> **How to complete this task**
From the records below, transcribe exactly the lines that begin at the line with "Definition REQUIRED_CONFIRMATIONS : nat := 6." and end at the line with "Definition merkle_root_internal (h", both included.

> **Record extracts**
+ + + + + + +
(* ===== verification/Bitcoin.v ===== *)
(** Crate [mutiny-bitcoin]: parsing of Bitcoin transactions, compact targets,
    the Mainnet retarget and median-time-past rules, header chains and the SPV
    payment check.

    A [BitcoinHeader] is its 80 raw bytes.  The parser keeps the whole byte
    string and a cursor, as the source does; [usize] is 64 bits wide.
    Projections: [bo_] for [BitcoinTxOutput], [pt_] for
    [ParsedBitcoinTransaction], [sp_] for [BitcoinSpvProofV1], [vp_] for
    [ValidatedBitcoinPayment]. *)

From S2P Require Import Prelude Crypto Sha256.

Definition REQUIRED_CONFIRMATIONS : nat := 6.
Definition ANCHOR_CONTEXT_HEADERS : nat := 11.
Definition CANONICAL_MANIFEST_SCRIPT_LEN : nat := 34.

Inductive BitcoinError :=
| Truncated
| BadCompactSize
| BadTransaction
| PaymentOutputMissing
| ManifestOutputMissing
| WrongTreasuryScript
| Underpayment
| BadManifestCommitment
| BadMerkleProof
| InsufficientConfirmations
| NonContiguousHeaders
| BadCompactTarget
| BadProofOfWork
| UntrustedHeaderAnchor
| UnexpectedDifficulty
| BadAnchorContextLength
| AnchorNotRetargetBoundary
| FixtureMiningExhausted
| MedianTimePastViolation
| ArithmeticOverflow.

Record BitcoinTxOutput := { bo_value_sats : Z; bo_script_pubkey : bytes }.
Record ParsedBitcoinTransaction := { pt_txid_internal : bytes32; pt_outputs : list BitcoinTxOutput }.
Abbreviation BitcoinHeader := bytes (only parsing).

Record BitcoinSpvProofV1 := {
  sp_raw_transaction : bytes;
  sp_payment_output_index : Z;
  sp_manifest_output_index : Z;
  sp_tx_index : Z;
  sp_merkle_branch : list bytes32;
  sp_headers : list BitcoinHeader;
  sp_containing_block_height : Z;
}.

Record ValidatedBitcoinPayment := {
  vp_txid_internal : bytes32;
  vp_containing_block_hash_internal : bytes32;
  vp_containing_block_height : Z;
  vp_sixth_confirmation_hash_internal : bytes32;
  vp_sixth_confirmation_height : Z;
  vp_sixth_confirmation_timestamp : Z;
  vp_payment_output_index : Z;
  vp_paid_sats : Z;
}.

(** ** Headers *)

Definition previous_block_internal (h : BitcoinHeader) : bytes32 := slice 4 36 h.
Definition merkle_root_internal (h : BitcoinHeader) : bytes32 := slice 36 68 h.
Definition timestamp (h : BitcoinHeader) : Z := le_val (slice 68 72 h).
Definition bits (h : BitcoinHeader) : Z := le_val (slice 72 76 h).

(** ** The cursor *)

Definition btc_take (bs : bytes) (cursor n : Z) : result BitcoinError (bytes * Z) :=
  let? end_ := ok_or Truncated (checked_add 64 cursor n) in
  if Z.of_nat (length bs) <? end_ then Err Truncated
  else Ok (slice (Z.to_nat cursor) (Z.to_nat end_) bs, end_).

Definition usize_from_u64 (v : Z) : result BitcoinError Z := ok_or BadTransaction (try_from 64 v).

(** The value, its encoding and the advanced cursor. *)
Definition read_compact_size (bs : bytes) (cursor : Z) : result BitcoinError (Z * bytes * Z) :=
  let? (head, cursor) := btc_take bs cursor 1 in
  let? first := ok_or Truncated (hd_error head) in
  let f := Z_of_byte first in
  if f <=? 0xfc then Ok (f, [first], cursor) else
  if f =? 0xfd then
    let? (raw, cursor) := btc_take bs cursor 2 in
    let v := le_val raw in
    if v <? 0xfd then Err BadCompactSize else Ok (v, byte_of_Z 0xfd :: raw, cursor) else
  if f =? 0xfe then
    let? (raw, cursor) := btc_take bs cursor 4 in
    let v := le_val raw in
    if v <=? 0xffff then Err BadCompactSize else Ok (v, byte_of_Z 0xfe :: raw, cursor)
  else
    let? (raw, cursor) := btc_take bs cursor 8 in
    let v := le_val raw in
    if v <=? 0xffffffff then Err BadCompactSize else Ok (v, byte_of_Z 0xff :: raw, cursor).

(** ** Transactions *)

(** The loop over the inputs; [stripped] grows by the legacy bytes. *)
Fixpoint parse_inputs (n : nat) (bs : bytes) (cursor : Z) (stripped : bytes)
    : result BitcoinError (bytes * Z) :=
  match n with
  | O => Ok (stripped, cursor)
  | S n =>
      let? (outpoint, cursor) := btc_take bs cursor 36 in
      let stripped := stripped ++ outpoint in
      let? (script_len, script_enc, cursor) := read_compact_size bs cursor in
      let stripped := stripped ++ script_enc in
      let? script_len := usize_from_u64 script_len in
      let? (script, cursor) := btc_take bs cursor script_len in
      let stripped := stripped ++ script in
      let? (sequence, cursor) := btc_take bs cursor 4 in
      parse_inputs n bs cursor (stripped ++ sequence)
  end.

Fixpoint parse_outputs (n : nat) (bs : bytes) (cursor : Z) (stripped : bytes)
    : result BitcoinError (list BitcoinTxOutput * bytes * Z) :=
  match n with
  | O => Ok ([], stripped, cursor)
  | S n =>
      let? (value_bytes, cursor) := btc_take bs cursor 8 in
      let stripped := stripped ++ value_bytes in
      let value_sats := le_val value_bytes in
      let? (script_len, script_enc, cursor) := read_compact_size bs cursor in
      let stripped := stripped ++ script_enc in
      let? script_len := usize_from_u64 script_len in
      let? (script, cursor) := btc_take bs cursor script_len in
      let stripped := stripped ++ script in
      let? (outputs, stripped, cursor) := parse_outputs n bs cursor stripped in
      Ok ({| bo_value_sats := value_sats; bo_script_pubkey := script |} :: outputs, stripped, cursor)
  end.

(** [for _ in 0..items]: every round reads at least one byte, so the length of
    the input bounds the rounds that can succeed; with the fuel used up and
    items left the next read would be past the end. *)
Fixpoint skip_items (fuel : nat) (items : Z) (bs : bytes) (cursor : Z) : result BitcoinError Z :=
  if items <=? 0 then Ok cursor else
  match fuel with
  | O => Err Truncated
  | S fuel =>
      let? (len, _, cursor) := read_compact_size bs cursor in
      let? len := usize_from_u64 len in
      let? (_, cursor) := btc_take bs cursor len in
      skip_items fuel (items - 1) bs cursor
  end.

Fixpoint skip_witnesses (n : nat) (bs : bytes) (cursor : Z) : result BitcoinError Z :=
  match n with
  | O => Ok cursor
  | S n =>
      let? (items, _, cursor) := read_compact_size bs cursor in
      let? items := usize_from_u64 items in
      let? cursor := skip_items (length bs) items bs cursor in
      skip_witnesses n bs cursor
  end.

Section hashing.
Context {SHA : Sha2}.

Definition double_sha256 (bs : bytes) : bytes32 := sha256 (sha256 bs).

Definition hash_internal (h : BitcoinHeader) : bytes32 := double_sha256 h.

(** Hash bytes are displayed in reverse order ([hex_lower] is [hex_encode]). *)
Definition display_hex_from_internal (hash : bytes32) : String.string := hex_encode (rev hash).
Definition hash_display_hex (h : BitcoinHeader) : String.string := hex_encode (rev (hash_internal h)).

Definition parse_transaction (bs : bytes) : result BitcoinError ParsedBitcoinTransaction :=
  let cursor := 0 in
  let? (version, cursor) := btc_take bs cursor 4 in
  let stripped := version in
  let segwit :=
    bool_decide (bs !! Z.to_nat cursor = Some Byte.x00) &&
    match bs !! Z.to_nat (cursor + 1) with
    | Some f => negb (Z_of_byte f =? 0)
    | None => false
    end in
  let? cursor :=
    if (segwit : bool) then let? (_, cursor) := btc_take bs cursor 2 in Ok cursor else Ok cursor in
  let? (vin_count, vin_enc, cursor) := read_compact_size bs cursor in
  if (vin_count =? 0) || (saturating_add 64 (Z.of_nat (length bs) / 41) 1 <? vin_count)
  then Err BadTransaction else
  let stripped := stripped ++ vin_enc in
  let? n_in := usize_from_u64 vin_count in
  let? (stripped, cursor) := parse_inputs (Z.to_nat n_in) bs cursor stripped in
  let? (vout_count, vout_enc, cursor) := read_compact_size bs cursor in
  if (vout_count =? 0) || (saturating_add 64 (Z.of_nat (length bs) / 9) 1 <? vout_count)
  then Err BadTransaction else
  let stripped := stripped ++ vout_enc in
  let? n_out := usize_from_u64 vout_count in
  let? (outputs, stripped, cursor) := parse_outputs (Z.to_nat n_out) bs cursor stripped in
  let? cursor := if (segwit : bool) then skip_witnesses (Z.to_nat n_in) bs cursor else Ok cursor in
  let? (lock_time, cursor) := btc_take bs cursor 4 in
  let stripped := stripped ++ lock_time in
  if negb (cursor =? Z.of_nat (length bs)) then Err BadTransaction else
  Ok {| pt_txid_internal := double_sha256 stripped; pt_outputs := outputs |}.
+ + + + + + +
> **Exercise result**
Definition REQUIRED_CONFIRMATIONS : nat := 6.
Definition ANCHOR_CONTEXT_HEADERS : nat := 11.
Definition CANONICAL_MANIFEST_SCRIPT_LEN : nat := 34.

Inductive BitcoinError :=
| Truncated
| BadCompactSize
| BadTransaction
| PaymentOutputMissing
| ManifestOutputMissing
| WrongTreasuryScript
| Underpayment
| BadManifestCommitment
| BadMerkleProof
| InsufficientConfirmations
| NonContiguousHeaders
| BadCompactTarget
| BadProofOfWork
| UntrustedHeaderAnchor
| UnexpectedDifficulty
| BadAnchorContextLength
| AnchorNotRetargetBoundary
| FixtureMiningExhausted
| MedianTimePastViolation
| ArithmeticOverflow.

Record BitcoinTxOutput := { bo_value_sats : Z; bo_script_pubkey : bytes }.
Record ParsedBitcoinTransaction := { pt_txid_internal : bytes32; pt_outputs : list BitcoinTxOutput }.
Abbreviation BitcoinHeader := bytes (only parsing).

Record BitcoinSpvProofV1 := {
  sp_raw_transaction : bytes;
  sp_payment_output_index : Z;
  sp_manifest_output_index : Z;
  sp_tx_index : Z;
  sp_merkle_branch : list bytes32;
  sp_headers : list BitcoinHeader;
  sp_containing_block_height : Z;
}.

Record ValidatedBitcoinPayment := {
  vp_txid_internal : bytes32;
  vp_containing_block_hash_internal : bytes32;
  vp_containing_block_height : Z;
  vp_sixth_confirmation_hash_internal : bytes32;
  vp_sixth_confirmation_height : Z;
  vp_sixth_confirmation_timestamp : Z;
  vp_payment_output_index : Z;
  vp_paid_sats : Z;
}.

(** ** Headers *)

Definition previous_block_internal (h : BitcoinHeader) : bytes32 := slice 4 36 h.
Definition merkle_root_internal (h : BitcoinHeader) : bytes32 := slice 36 68 h.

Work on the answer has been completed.